Janelle Monae followed, pocket-sized and sharp in her rockabilly suit, her signature pompadour coming undone and bouncing wildly as she roared through an acellerated “Cold War” and “Tightrope,” while the events cameras projected the beaming faces of Warren Beatty and legendary record producer Lou Adler.

Mary J. Blige stepped up next to offer a funky, if slightly disconcerting take on Joni Mitchell’s wry, languid “Free Man in Paris,” the song Mitchell penned in 1974 for the night’s honoree, David Geffen, before yielding to a video tribute to Geffen featuring the likes of Tom Hanks, Slash, and Elton John. A fantastically bespangled, foul-mouthed Cher (“I don’t know even what this f—ing award is for”) then appeared to honor him in person and relay a few salty anecdotes from their decades-long friendship.

The night’s momentum was often slowed by lengthy, somewhat rambling speeches from Davis and Grammy head Neil Portnow, so a distracted, several-chardonnays-in crowd wasn’t entirely prepared when R. Kelly stormed in from the rear of the ballroom, electrifying the room almost instantaneously with—no joke—the National Anthem.

From that rockets’ red glare (he wore a red bowtie and red sequined tux scarf to match), Kelly ruthlessly stole the show, moving relentlessly and fantastically through “Step in the Name of Love,” “Your Body’s Calling,” and—cue wild Miley—a quickfire medley of “You Remind Me of Something,” “Bump ‘N Grind,” “Ignition,” and “Down Low,” before asking the audience for a palate-cleansing swig of champagne, which producer Swizz Beats stood up to supply, and ending on “When a Woman Loves.” The man is out of his mind, and he is a wonder.

It was an unlucky artist who had to follow that fandango, but a sleek, red-lipped Jennifer Hudson pulled it out admirably, tearing through her new single “Where You At” and scorching Aretha Franklin’s often oversung “(You Make Me Feel Like) A Natural Woman” before yielding to Glee star Matthew Morrison and his tiny guitar, plink-plunking his way gently, if anticlimactically, through Israel Kamakawiwo’ole’s plaintive version of “Somewhere Over the Rainbow.”

A reportedly ill Cee-Lo followed, gamely giving the crowd the “F— You” they demanded before surrendering the stage to the night’s final performance: Whitney Houston’s tribute to her cousin Dionne Warwick.

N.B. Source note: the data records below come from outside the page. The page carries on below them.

(** X16: [is_chain_valid] reads of a block only the text that is hashed,
    the stored hash and the previous hash, and of block 0 only the stored
    hash.  Two chains of the same length that agree on these get the same
    flag and the same lines, whatever their other differences; since the
    fields are hashed with nothing between them, text moved from the end of
    the time stamp to the front of the data is such a difference. *)
Theorem is_chain_valid_reads_view (self self' : Blockchain.t) :
  length (Blockchain.chain self) = length (Blockchain.chain self') →
  (∀ i b b', Blockchain.chain self !! i = Some b →
     Blockchain.chain self' !! i = Some b' →
     BlockHeader.hash (Block.header b) = BlockHeader.hash (Block.header b')
     ∧ ((1 ≤ i)%nat →
        Block.content b = Block.content b'
        ∧ BlockHeader.previous_hash (Block.header b)
          = BlockHeader.previous_hash (Block.header b'))) →
  Blockchain.is_chain_valid self = Blockchain.is_chain_valid self'.
Proof.
  intros Hlen Hsame. apply is_chain_valid_view; [done|].
  intros i b b' Hb Hb'. destruct (Hsame i b b' Hb Hb') as [Hhash Hrest].
  split; [done|]. intros Hi. destruct (Hrest Hi) as [Hcontent Hlink].
  unfold view. by rewrite Hcontent, Hhash, Hlink.
Qed.

Lemma is_chain_valid_reads_view_witness :
  let shifted :=
    {| Blockchain.difficulty := 1;
       Blockchain.chain :=
         [demo.genesis;
          demo.block 1 "2025-01-01 10:00:01.00000" demo.h0 8 demo.h1
                     "2Alice pays Bob 5";
          demo.bob] |} in
  length (Blockchain.chain demo.ledger) = length (Blockchain.chain shifted)
  ∧ Blockchain.is_chain_valid shifted = Returns (true, [BlockValid 1; BlockValid 2]).
Proof.
  intros shifted. split; [reflexivity|].
  rewrite <- (is_chain_valid_reads_view demo.ledger shifted eq_refl).
  - vm_compute. reflexivity.
  - intros [|[|[|i]]] b b' [= <-] [= <-]; (split; [reflexivity|]); intros _;
      split; reflexivity.
Defined.

Lemma relabel_view (d : Z) (b : Block.t) : view (relabel d b) = view b.
Proof. reflexivity. Qed.

Lemma is_chain_valid_relabel (self : Blockchain.t) (d : Z) :
  Blockchain.is_chain_valid
    {| Blockchain.difficulty := d;
       Blockchain.chain := map (relabel d) (Blockchain.chain self) |}
  = Blockchain.is_chain_valid self.
Proof.
  apply is_chain_valid_view; cbn [Blockchain.chain]; [apply length_map|].
  intros i b' b Hb' Hb. rewrite list_lookup_fmap, Hb in Hb'.
  injection Hb' as <-. split; [done|]. intros _. apply relabel_view.
Qed.

(** X17: validation does not look at the work.  The difficulty is neither
    hashed nor checked, and the zeros of the stored hashes are not counted:
    writing any difficulty into the chain and all its headers changes
    nothing of what [is_chain_valid] returns and prints, so a chain built
    at one difficulty validates under any other. *)
Theorem validation_ignores_difficulty (self : Blockchain.t) (d : Z) :
  Blockchain.is_chain_valid
    {| Blockchain.difficulty := d;
       Blockchain.chain := map (relabel d) (Blockchain.chain self) |}
  = Blockchain.is_chain_valid self
  ∧ (built self →
     Blockchain.is_chain_valid
       {| Blockchain.difficulty := d;
          Blockchain.chain := map (relabel d) (Blockchain.chain self) |}
     = Returns (true, map BlockValid (seq 1 (length (Blockchain.chain self) - 1)))).
Proof.
  split; [apply is_chain_valid_relabel|].
  intros Hbuilt. rewrite is_chain_valid_relabel.
  by apply well_formed_valid, built_well_formed.
Qed.

Lemma validation_ignores_difficulty_witness :
  built demo.ledger
  ∧ (∀ b, b ∈ map (relabel 64) (Blockchain.chain demo.ledger) →
       BlockHeader.difficulty (Block.header b) = 64)
  ∧ Blockchain.is_chain_valid
      {| Blockchain.difficulty := 64;
         Blockchain.chain := map (relabel 64) (Blockchain.chain demo.ledger) |}
    = Returns (true, [BlockValid 1; BlockValid 2]).
Proof.
  split; [exact demo_ledger_built|]. split.
  - intros b (b0 & -> & _)%list_elem_of_fmap. reflexivity.
  - exact (proj2 (validation_ignores_difficulty demo.ledger 64) demo_ledger_built).
Defined.

(** ** More on [search_block] *)

Section Search.

Implicit Types (self bc : Blockchain.t).

Lemma search_block_eq self keyword :
  Blockchain.search_block self keyword
  = match List.filter (hit keyword) (Blockchain.chain self) with
    | [] => [KeywordNotFound]
    | hits => map found_line hits
    end.
Proof.
  unfold Blockchain.search_block. rewrite search_fold. cbn [orb app].
  destruct (existsb (hit keyword) (Blockchain.chain self)) eqn:Hany.
  - destruct (List.filter _ _) eqn:Hhits; [|done].
    apply existsb_filter_nil in Hhits. congruence.
  - apply existsb_filter_nil in Hany. by rewrite Hany.
Qed.

Lemma search_block_Found self keyword index data :
  Found index data ∈ Blockchain.search_block self keyword
  ↔ ∃ b, b ∈ Blockchain.chain self
       ∧ BlockHeader.index (Block.header b) = index
       ∧ Block.data b = data
       ∧ occurs_in keyword data.
Proof.
  rewrite search_block_eq.
  assert (Hmap : Found index data
                   ∈ map found_line (List.filter (hit keyword) (Blockchain.chain self))
                 ↔ ∃ b, b ∈ Blockchain.chain self
                      ∧ BlockHeader.index (Block.header b) = index
                      ∧ Block.data b = data
                      ∧ occurs_in keyword data).
  { rewrite list_elem_of_fmap. split.
    - intros (b & [= -> ->] & Hb). apply list_elem_of_In, filter_In in Hb as [Hb Hhit].
      exists b. split; [by apply list_elem_of_In|]. repeat split.
      by apply contains_spec.
    - intros (b & Hb & <- & <- & Hocc). exists b. split; [done|].
      apply list_elem_of_In, filter_In. split; [by apply list_elem_of_In|].
      by apply contains_spec. }
  destruct (List.filter (hit keyword) (Blockchain.chain self)) eqn:Hhits; [|done].
  rewrite <- Hmap. cbn [map]. split; [|by intros ?%elem_of_nil].
  intros [=]%list_elem_of_singleton.
Qed.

Houston, in a cream sequined column, looked and sounded better than she has in the recent past, throaty and measured. Though her rendition of Warkwick’s “Walk on By” and “Say a Little Prayer,” followed by a duet on “That’s What Friends Are For” with Warwick herself, ultimately felt underwhelming after Kelly’s and Hudson’s vocal acrobatics and theatrical showboating.

Some five hours after its doors opened, stars like the Katy Perry, Keri Hilson, John Mayer, Lady Antebellum, the Foo Fighters and Usher filed out of the ballroom and into the night, off to other, later parties—or, for the more conscientious among them nominated and due to perform at tonight’s ceremony, off to bed.